Focusing on the concept of single color trademark, the Court was of the view that ‘the word trademark consists of two words, i.e. trade and mark. When we read the definition of ‘mark’ it is crystal clear that the legislature has categorically used the expression ‘combination of colours’ with or without its combination with the other ingredients of the definition of ‘mark’ being a device, brand, heading, label, ticket, name, signatures, word, letter, numeral, shape of goods and packaging.
Combination of colours is sine qua non, and meaning thereby that quite obviously one single colour, as contra-distinguished from combination of colours, cannot be a mark falling in the definition of ‘mark’. Hence, a single colour not being a mark, the single colour cannot be claimed as a trademark.’

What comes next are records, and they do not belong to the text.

Lemma recurse_sound_witness :
  recurse "/work/.vscode" linked_tree = Some ["/work/.vscode/b/settings.json"]
  ∧ SettingsFileAt "/work/.vscode" linked_tree "/work/.vscode/b/settings.json"
  ∧ ¬ SettingsFileAt "/work/.vscode" linked_tree "/work/.vscode/a/settings.json"
  ∧ settingsCount linked_tree = 1%nat.
Proof.
  assert (Hrun : recurse "/work/.vscode" linked_tree
                 = Some ["/work/.vscode/b/settings.json"])
    by (vm_compute; reflexivity).
  destruct (recurse_sound _ _ _ Hrun) as (Hiff & _ & _).
  split; [exact Hrun |]. split; [| split; [| reflexivity]].
  - apply Hiff. by left.
  - intros Hat.
    assert (Hin : In "/work/.vscode/a/settings.json" ["/work/.vscode/b/settings.json"]).
    { apply Hiff. split; [exact Hat |]. apply includes_Substring.
      vm_compute. reflexivity. }
    destruct Hin as [Heq | []]. discriminate Heq.
Defined.

Lemma forEntries_None visit entries :
  forEntries visit entries = None ↔ ∃ e, In e entries ∧ visit e = None.
Proof.
  induction entries as [| e entries IH]; simpl.
  - split; [done | by intros (e & [] & _)].
  - destruct (visit e) as [here |] eqn:Hhere.
    + destruct (forEntries visit entries) as [others |].
      * split; [done |]. intros (e' & [<- | Hin] & Hv); [congruence |].
        assert (Hsome : Some others = None) by (apply IH; eauto). done.
      * split; [| done]. intros _. destruct IH as [IH _].
        destruct (IH eq_refl) as (e' & Hin & Hv). exists e'. auto.
    + split; [| done]. intros _. exists e. auto.
Qed.

Lemma visitEntry_None e : ∀ dir, visitEntry dir e = None ↔ unreadableIn e = true.
Proof.
  induction e as [name | name sub IH | name | name] using Dirent_tree_ind;
    intros dir; cbn [visitEntry unreadableIn]; try done.
  - cbv zeta. by destruct (_ && _).
  - rewrite forEntries_None, existsb_exists. rewrite List.Forall_forall in IH.
    split; intros (e & Hin & He); exists e; (split; [done |]);
      by apply (IH e Hin (joinPath dir name)).
Qed.

Lemma recurse_None (dir : string) (entries : list Dirent) :
  recurse dir entries = None ↔ hasUnreadable entries = true.
Proof.
  unfold recurse, hasUnreadable. rewrite forEntries_None, existsb_exists.
  split; intros (e & Hin & He); exists e; (split; [done |]);
    by apply (visitEntry_None e dir).
Qed.

(** The discovery throws exactly when some directory of the tree cannot
    be read, however deep and whatever it contains. *)
Theorem recurse_throws_iff (dir : string) (entries : list Dirent) :
  recurse dir entries = None ↔ hasUnreadable entries = true.
Proof. exact (recurse_None dir entries). Qed.

(** On a machine, the discovery of the command returns exactly when a
    settings file is given or every directory from the working directory
    down can be read. *)
Lemma DiscoveryReturns_on (m : Machine) (load : string → option json) (opts : Options) :
  DiscoveryReturns (envOn m load) opts
  ↔ given (settingsFile opts) = true
    ∨ ∃ entries, tree m = Some entries ∧ hasUnreadable entries = false.
Proof.
  unfold DiscoveryReturns, envOn, readSettingsFilesOn. cbn [readSettingsFiles]. cbv zeta.
  destruct (tree m) as [entries |].
  - destruct (recurse (cwd m) entries) as [found |] eqn:Hrun.
    + split; (intros [Hgiven | H]; [by left |]).
      * right. exists entries. split; [done |].
        destruct (hasUnreadable entries) eqn:Hbad; [| done].
        apply (recurse_None (cwd m)) in Hbad. congruence.
      * by right.
    + apply recurse_None in Hrun. split; (intros [Hgiven | H]; [by left |]).
      * done.
      * destruct H as (entries' & [= <-] & Hok). congruence.
  - split; (intros [Hgiven | H]; [by left |]).
    + done.
    + by destruct H as (entries & ? & _).
Qed.

Lemma forEntries_length visit entries found (count : Dirent → nat) :
  (∀ e found', In e entries → visit e = Some found' → List.length found' = count e) →
  forEntries visit entries = Some found →
  List.length found = list_sum (map count entries).
Proof.
  revert found. induction entries as [| e entries IH]; intros found Hcount; simpl.
  - by intros [= <-].
  - destruct (visit e) as [here |] eqn:Hhere; [| done].
    destruct (forEntries visit entries) as [others |]; [| done].
    intros [= <-]. rewrite length_app, (Hcount e here); [| by left | done].
    rewrite (IH others); [done | | done]. intros e' f' Hin. apply Hcount. by right.
Qed.

Lemma visitEntry_count e :
  ∀ dir found, Substring ".vscode" dir → visitEntry dir e = Some found →
    List.length found = settingsIn e.
Proof.
  induction e as [name | name sub IH | name | name] using Dirent_tree_ind;
    intros dir found Hdir; cbn [visitEntry settingsIn]; try done.
  - cbv zeta.
    assert (Hinc : includes ".vscode" (joinPath dir name) = true).
    { apply includes_Substring.
      eapply StartsWith_Substring; [exact Hdir | apply joinPath_StartsWith]. }
    rewrite Hinc, andb_true_r. destruct (String.eqb name "settings.json"); by intros [= <-].
  - apply forEntries_length. intros e found' Hin. rewrite List.Forall_forall in IH.
    apply (IH e Hin).
    eapply StartsWith_Substring; [exact Hdir | apply joinPath_StartsWith].
  - by intros [= <-].
Qed.

(** When the path of the working directory itself contains [.vscode],
    every file named [settings.json] below it is found, in whatever
    folder it lies. *)
Theorem recurse_below_vscode_path (dir : string) (entries : list Dirent)
    (found : list string) :
  Substring ".vscode" dir →
  recurse dir entries = Some found →
  List.length found = settingsCount entries.
Proof.
  intros Hdir. unfold recurse, settingsCount. apply forEntries_length.
  intros e found' _. by apply visitEntry_count.
Qed.

Lemma recurse_below_vscode_path_witness :
  Substring ".vscode" "/work/my.vscode-files"
  ∧ settingsCount nested_tree = 2%nat
  ∧ ∃ found, recurse "/work/my.vscode-files" nested_tree = Some found
             ∧ List.length found = 2%nat.
Proof.
  assert (Hdir : Substring ".vscode" "/work/my.vscode-files")
    by (apply includes_Substring; vm_compute; reflexivity).
  split; [exact Hdir |]. split; [reflexivity |].
  destruct (recurse "/work/my.vscode-files" nested_tree) as [found |] eqn:Hrun;
    [| by vm_compute in Hrun].
  exists found. split; [done |].
  exact (recurse_below_vscode_path _ _ _ Hdir Hrun).
Defined.

(** *** The paths of the walk *)

Lemma EntryName_chars name : EntryName name → list_ascii_of_string name ≠ [].
Proof. intros [Hne _]. by destruct name. Qed.

Lemma segments_not_nil w : segments w ≠ [].
Proof.
  induction w as [| c w IH]; simpl; [done |].
  destruct (Ascii.eqb c "/"); [done |]. by destruct (segments w).
Qed.

Lemma segments_plain w : ¬ In "/"%char w → segments w = [w].
Proof.
  induction w as [| c w IH]; intros Hno; simpl; [done |].
  destruct (Ascii.eqb_spec c "/") as [-> | Hne]; [destruct Hno; by left |].
  rewrite IH; [done |]. intros Hin. apply Hno. by right.
Qed.

Lemma segments_slash a b : segments (a ++ "/"%char :: b) = segments a ++ segments b.
Proof.
  induction a as [| c a IH]; simpl; [done |].
  destruct (Ascii.eqb c "/"); [by rewrite IH |].
  rewrite IH. pose proof (segments_not_nil a) as Hnn.
  by destruct (segments a).
Qed.

Lemma segments_join segs :
  Forall EntryName segs → segs ≠ [] →
  segments (list_ascii_of_string (join "/" segs)) = map list_ascii_of_string segs.
Proof.
  induction 1 as [| x segs Hx Hall IH]; intros Hne; [done |].
  destruct segs as [| y segs].
  - simpl. apply segments_plain. apply Hx.
  - change (join "/" (x :: y :: segs)) with (x ++ "/" ++ join "/" (y :: segs))%string.
    rewrite chars_app.
    change (list_ascii_of_string ("/" ++ join "/" (y :: segs))%string)
      with ("/"%char :: list_ascii_of_string (join "/" (y :: segs))).
    rewrite segments_slash, segments_plain by apply Hx. rewrite IH by done. done.
Qed.

Lemma string_of_chars s : string_of_list_ascii (list_ascii_of_string s) = s.
Proof. apply string_of_list_ascii_of_string. Qed.

Lemma normalizeStep_name b kept name :
  EntryName name → normalizeStep b kept name = name :: kept.
Proof.
  intros (H1 & H2 & H3 & _). unfold normalizeStep.
  destruct (String.eqb_spec name EmptyString); [done |].
  destruct (String.eqb_spec name "."); [done |].
  destruct (String.eqb_spec name ".."); done.
Qed.

Lemma fold_normalizeStep b names kept :
  Forall EntryName names →
  fold_left (normalizeStep b) names kept = rev names ++ kept.
Proof.
  intros Hall. revert kept. induction Hall as [| x names Hx Hall IH]; intros kept; simpl.
  - done.
  - rewrite normalizeStep_name by done. rewrite IH. by rewrite <- app_assoc.
Qed.

Lemma string_app_assoc (a b c : string) : ((a ++ b) ++ c = a ++ (b ++ c))%string.
Proof.
  induction a as [| x a IH]; [done |].
  change (String x ((a ++ b) ++ c) = String x (a ++ (b ++ c)))%string. by rewrite IH.
Qed.

Lemma join_snoc segs name :
  segs ≠ [] → join "/" (segs ++ [name]) = (join "/" segs ++ "/" ++ name)%string.
Proof.
  induction segs as [| x segs IH]; intros Hne; [done |].
  destruct segs as [| y segs]; [done |].
  change (join "/" ((x :: y :: segs) ++ [name]))
    with (x ++ "/" ++ join "/" ((y :: segs) ++ [name]))%string.
  rewrite IH by done.
  change (join "/" (x :: y :: segs)) with (x ++ "/" ++ join "/" (y :: segs))%string.
  by rewrite !string_app_assoc.
Qed.


Lemma join_not_empty segs name :
  EntryName name → join "/" (segs ++ [name]) ≠ EmptyString.
Proof.
  intros Hname. destruct segs as [| x segs].
  - simpl. apply Hname.
  - rewrite join_snoc by done. intros Heq.
    apply (f_equal list_ascii_of_string) in Heq. rewrite !chars_app in Heq.
    apply (f_equal (@List.length _)) in Heq. rewrite length_app in Heq.
    simpl in Heq. lia.
Qed.

Lemma join_cons_length x segs :
  (List.length (list_ascii_of_string x)
   ≤ List.length (list_ascii_of_string (join "/" (x :: segs))))%nat.
Proof.
  destruct segs as [| y segs]; [done |].
  change (join "/" (x :: y :: segs)) with (x ++ "/" ++ join "/" (y :: segs))%string.
  rewrite chars_app, length_app. lia.
Qed.

Lemma joinPath_absolute segs name :
  Forall EntryName segs →
  joinPath (absolutePath segs) name = absolutePath (segs ++ [name]).
Proof.
  intros Hall. unfold joinPath, absolutePath. destruct segs as [| x segs].
  - reflexivity.
  - rewrite join_snoc by done.
    destruct (String.eqb_spec ("/" ++ join "/" (x :: segs)) "/") as [Heq | _].
    + exfalso. inversion Hall as [| ? ? Hx _]; subst.
      apply (f_equal list_ascii_of_string) in Heq. rewrite chars_app in Heq.
      apply (f_equal (@List.length _)) in Heq. rewrite length_app in Heq.
      pose proof (join_cons_length x segs) as Hlen.
      pose proof (EntryName_chars x Hx) as Hxne.
      destruct (list_ascii_of_string x); [done |]. simpl in Heq, Hlen. lia.
    + cbn [String.append]. by rewrite !string_app_assoc.
Qed.


Lemma string_app_nil_r (a : string) : (a ++ EmptyString)%string = a.
Proof.
  induction a as [| x a IH]; [done |].
  change (String x (a ++ EmptyString)%string = String x a). by rewrite IH.
Qed.

(** A text whose last segment is a name does not end with a slash. *)
Lemma no_trailing_slash c w before names name :
  segments w = before ++ map list_ascii_of_string (names ++ [name]) →
  EntryName name →
  match rev (c :: w) with
  | c' :: _ => Ascii.eqb c' "/"
  | [] => false
  end = false.
Proof.
  intros Hsegs Hname. rewrite map_app, app_assoc in Hsegs. cbn [map] in Hsegs.
  pose proof (EntryName_chars name Hname) as Hne.
  destruct w as [| c' w' _] using rev_ind.
  - simpl in Hsegs. change [[]] with ([] ++ [[] : list ascii]) in Hsegs.
    apply app_inj_tail in Hsegs as [_ Heq]. by rewrite <- Heq in Hne.
  - change (c :: w' ++ [c']) with ((c :: w') ++ [c']). rewrite rev_unit.
    destruct (Ascii.eqb_spec c' "/") as [-> | ?]; [| done].
    rewrite segments_slash in Hsegs. cbn [segments] in Hsegs.
    apply app_inj_tail in Hsegs as [_ Heq]. by rewrite <- Heq in Hne.
Qed.

Lemma map_string_of_chars names :
  map string_of_list_ascii (map list_ascii_of_string names) = names.
Proof.
  induction names as [| x names IH]; [done |]. cbn [map].
  by rewrite string_of_chars, IH.
Qed.

(** [normalize] on an absolute path whose segments are names, after any
    number of empty segments. *)
Lemma normalize_names s w (slashes : nat) names name :
  list_ascii_of_string s = "/"%char :: w →
  segments w = repeat [] slashes ++ map list_ascii_of_string (names ++ [name]) →
  Forall EntryName names → EntryName name →
  normalize s = absolutePath (names ++ [name]).
Proof.
  intros Hs Hsegs Hall Hname. unfold normalize. rewrite Hs. cbv zeta.
  rewrite (no_trailing_slash "/" w _ names name Hsegs Hname).
  change (Ascii.eqb "/" "/") with true. cbn [negb].
  change (segments ("/"%char :: w)) with ([] :: segments w). rewrite Hsegs.
  cbn [map fold_left]. change (string_of_list_ascii []) with EmptyString.
  change (normalizeStep false [] EmptyString) with ([] : list string).
  rewrite map_app, map_string_of_chars.
  rewrite fold_left_app.
  assert (Hempty : fold_left (normalizeStep false)
                     (map string_of_list_ascii (repeat [] slashes)) []
                   = ([] : list string)).
  { clear. induction slashes as [| n IH]; [done |]. cbn [repeat map fold_left]. exact IH. }
  rewrite Hempty, fold_normalizeStep, app_nil_r, rev_involutive.
  2:{ apply Forall_app. split; [done | by constructor]. }
  destruct (String.eqb_spec (join "/" (names ++ [name])) EmptyString) as [Heq | _].
  - by destruct (join_not_empty names name Hname).
  - unfold absolutePath. by rewrite string_app_nil_r.
Qed.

The Court disagreed with the contention of Plaintiff wherein it placed reliance on the case of Qualitex Co. v. Jacobson Products Co., Inc. and argued that a single colour is recognized for being granted the status of a trademark in USA, and therefore this Court also should hold that single colour is entitled to protection as a trademark under the Trade Marks Act of this country. The Court held that a judgment passed by a Court not of this country, is a judgment as per the statute applicable with respect to the law of trademarks in that other particular country, whereas this Court has to decide as per the statute of this country viz the Trade Marks Act, 1999.
The Court also rejected the contention of the Plaintiff where the reliance was placed on Deere & Company & Anr. vs. Mr. Malkit Singh & Ors Christian Louboutin Sas vs. Mr. Pawan Kumar & Ors. The reason of the Court was that the judgements have not considered the definition of the expression ‘mark’ as found in the Trade Marks Act as also Section 30(2) of the Trade Marks Act.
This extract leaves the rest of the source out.